→ EXTRACTED INFORMATION
··········

(* ===== verification/Prelude.v ===== *)
(** * EvalynOS: verification of the kernel

    The repository holds a small x86-64 kernel in C ([src/kernel/src]), booted by
    Limine, and two user programs ([src/user]).  This development translates the
    kernel's C code, and the two assembly routines that user-memory accesses are
    made of, into executable definitions, and proves what each part promises.

    ** How the parts work together

    At boot [kmain] ([kernel.c]) sets up the processor (control registers, GDT,
    IDT or FRED), then memory: the physical memory manager [memory/pmm.c] hands
    out 4 KiB frames; the slab heap [memory/heap.c] and the page tables
    [memory/vmm.c] take their frames from it; [memory/vma.c] keeps the ranges of
    virtual addresses of an address space, with nodes from the heap; [malloc]
    ([libc/stdlib.c]) combines the three.  Then come the devices (serial ports,
    ACPI, interrupt controllers, timers, keyboard), the files (devices and a tar
    archive), system calls, and the scheduler with its threads: the shell, the
    reaper of dead threads and the idle thread.  Interrupts enter through
    [dispatch_interupt], user programs through [execute_syscall].

    ** The model

    - [Prelude]: machine integers as [Z] with the wrap of their type written out
      ([u8], [u32], [u64], [i32], ...), signed arithmetic that the kernel's
      sanitizer checks ([add_i] and the like end in the handler's panic), the
      state and error monad [M] with the outcomes [Ok], [Panic] and [Hang], its
      weakest preconditions [wp], byte memory, and loops.
    - [while_ body a] is a C loop: [body] returns [inl] to go on and [inr] to
      leave.  It runs at most 2^64 rounds, more than any loop of the kernel can
      take over counters of at most 64 bits, and a loop that reaches the bound is
      [Hang].  A theorem that ends a loop gives a measure below 2^64 ([wp_while]);
      [while_forever] and [while_panics] ([IoInv]) are for the loops that do not
      end well, [while_recursion] for those that compute a recursive function.
      There is no other fuel in the model: all remaining recursion is structural.
      (The reference definition of deflate counts bits down, and every symbol
      takes one.)
    - [State]: the [kernel] record, one field per component's globals, physical
      memory as a function from addresses to bytes, and the higher-half direct
      map through which the kernel reaches it.  [Io]: the [sys] record around it,
      with the drivers' globals and function pointers, and the log of all
      accesses to ports, model-specific registers, memory-mapped registers and
      control registers.  What the hardware answers is the type class [Hardware]:
      a read may depend on the whole log, and a theorem that needs a device to
      behave states that as a hypothesis ([pit_chip], [SerialReady]).
    - One processor runs the kernel.  A spinlock that is taken already makes its
      second owner hang, so that the theorems on lock-taking operations ask for
      free locks and give them back free.

    ** Files, in dependency order

    - [Bits] ([utils/macros.h], [utils/bits.h]), [Spinlock] ([utils/spinlock.h],
      [drivers/x86_64/irq.h]).
    - [Pmm], [PmmInv], [PmmBoot]: [memory/pmm.c].  The free list lives in the free
      frames; the invariant relates it to the frame table.  Allocation, release,
      the errors, and that boot establishes the invariant for every sane memory
      map.
    - [Heap], [FrameAlloc], [HeapInv], [HeapBoot]: [memory/heap.c] over the type
      class [FrameAllocator], which states what the heap and the page tables need
      from the frame allocator; [pmm_allocator] is its instance.
    - [Vmm], [VmmInv]: [memory/vmm.c] against the processor's
      four-level walk ([Vmm.walk]): mapping changes the translation of one page,
      unmapping removes it.
    - [Vma], [VmaInv]: [memory/vma.c]; the red-black trees of [obsd-tree.h] are
      their in-order sequences, as [RbFacts] justifies.  [Libc], [LibcInv], [MallocInv]: [libc/stdlib.c].
      [VmBoot]: the hypotheses of these theorems hold in the booted kernel.
    - [Str], [StrInv]: [libc/string.c], [ctype.c] and number parsing.
    - [Kbd], [KbdInv]: [drivers/keyboard.c], [drivers/mouse.c], [interupts/ps2.c];
      the keyboard device refines a bounded queue.
    - [Sched], [SchedInv], [SchedBoot]: [scheduler/scheduler.c] and the reaper:
      the ring of threads, what [schedule] picks, that a thread which is switched
      away comes back with its stack pointer, FS base, FPU state and address space.
    - [Cpu], [CpuInv]: [cpuid], [crX], [drX], [gdt], [idt], [fred]; the tables in
      memory decode to what was meant.  [Timers], [TimersInv]: PIT, HPET, TSC, ACPI
      timer.  [Apic], [ApicInv]: PIC, local and I/O APICs.  [Acpi]: the tables.
      [Serial], [IoInv]: UART, PS/2 controller, terminal.
    - [Uaccess], [UaccessInv]: [utils/safe_user_funcs.c]: which bytes a copy moves.
    - [Fs], [FsInv]: files and the tar archive.  [Elf], [ElfInv]: checking and
      loading programs, down to the mapped pages and their bytes, and [setup_vmm].
      [Fb], [FbInv]: drawing.
    - [Dbgstub], [DbgstubInv]: the GDB stub.  [Intr], [IntrInv]: panic, handlers,
      dispatch.  [Syscalls], [SyscallsInv]: the system calls.  [Boot]: command line and
      [kmain].  [Shell], [ShellInv]: the shell.
    - [Kgz], [Inflate]: the decompressor [kernel/deps/kgz_singleheader.h], used by
      [Fs] through the interface [Blocks].  [InflateSpec] is what a deflate stream
      means, on lists of bits; [HuffCode] has the theory of canonical codes,
      [HuffComplete] that complete codes fit their trees; [KgzBits],
      [KgzTree], [KgzHuff], [KgzBuf] relate the parts to it, [InflateInv] the
      whole, [InflateSafe] is about arbitrary input, [GzipInv] about the
      container, [InflateFacts] about single operations.
    - [Badapple], [BadappleInv]: the video player [user/badapple/badapple.c].
    - [Npf]: the formatter [kernel/deps/nanoprintf.h] in the configuration that
      [libc/stdio.c] selects.  [NpfSpec] is what a format of text and directives
      means, as a list of characters; [NpfParse] has the parser of directives
      against it, [NpfInv] the conversions, [PrintfInv] the whole formatter and
      its buffer.  [Stdio]: [printf] and [snprintf] of [libc/stdio.c], which join
      the formatter with the terminal and the serial port of [Serial].
    - [Rb]: the red-black trees of [kernel/deps/obsd-tree.h], over nodes with
      child and parent pointers.  [RbTree] has the trees as an inductive type,
      with contexts for a place in a tree and the colour invariant, and the steps
      in memory as steps from tree to tree; [RbInv] has the two repairs,
      [RbOps] the operations, [RbFacts] what they promise, and that they
      implement the sequences of [Vma].
    - [AcpiTypes]: the packed structures of [acpi/acpi_tables.h] as types, and the
      search for a table in memory laid out by them.

    A file [XInv] holds the theorems on [X]; the files [XBoot] build concrete
    states by running the boot code and show there that the hypotheses of the
    theorems can be met.

    ** What the theorems show

    Memory: allocation and release of frames, objects, address ranges and
    mappings are exact, keep their invariants and disturb nothing else, errors
    included.  Scheduling: the next awake thread runs, dead threads are
    collected when no sleeping one is before them, contexts are kept.  Safety: copies to user memory, string lengths,
    interrupt handlers and drawing stay where they may be.  Refinement: keyboard
    and line editor against abstract queue and editor, the decompressor against
    the definition of deflate, command line and video against their reference
    definitions; the formatter against the meaning of its formats, red-black
    trees with pointers against sorted sequences.  Invariants: insertion and
    removal keep a tree balanced and its pointers consistent.  Bounds: the
    buffer of [snprintf], the length of a search.  Data in memory: the files of the
    archive, the ACPI tables, the segments of a program.  Round trips: descriptor tables,
    debugger packets, page mappings, allocation, stored data.  Termination and
    liveness: decompression of any input, the waits of the PS/2 controller and
    the PIT.  Where the code does not do what it
    means to, a theorem states what it does: an overcommitted fixed-address
    request, sleeping threads that are lost, a debugger's NAK, an unreachable
    I/O APIC pin, an IRQL that stays raised, a compressed block that is read
    beyond its end, and further ones next to the components.

    ** Not modelled

    The calls of [printf] inside the drivers are events with their format and
    arguments; what such a call shows is in [Stdio].  Floating point conversions
    of [nanoprintf.h], which the kernel switches off, and the splay trees, reverse
    walks and [RBT] functions of [obsd-tree.h], which nothing uses.  The boot loader's requests
    ([utils/globals.c]) are the record [boot_info].  The assembly stubs that save
    registers and switch modes; the effect of [thread_switch] on saved contexts
    is part of [Sched], without the registers it keeps on the stack.  Tables of pure data (the other code pages of the font,
    the panic picture's pixels and messages, video and audio).  More than one
    processor, and interrupts that arrive inside the kernel's own code: a handler
    runs between operations.  The processor's TLB is the list of flushed pages.
*)
From stdpp Require Import base tactics list gmap strings.
From Stdlib Require Import ZArith Lia.

Declare Scope kernel_scope.
Delimit Scope kernel_scope with kernel.
#[global] Open Scope kernel_scope.
#[global] Open Scope Z_scope.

··········

→ EXERCISE DIRECTIONS
Tally the lines in these entries that have the string "states" in them, then answer with the count and nothing else.

→ TASK OUTPUT
4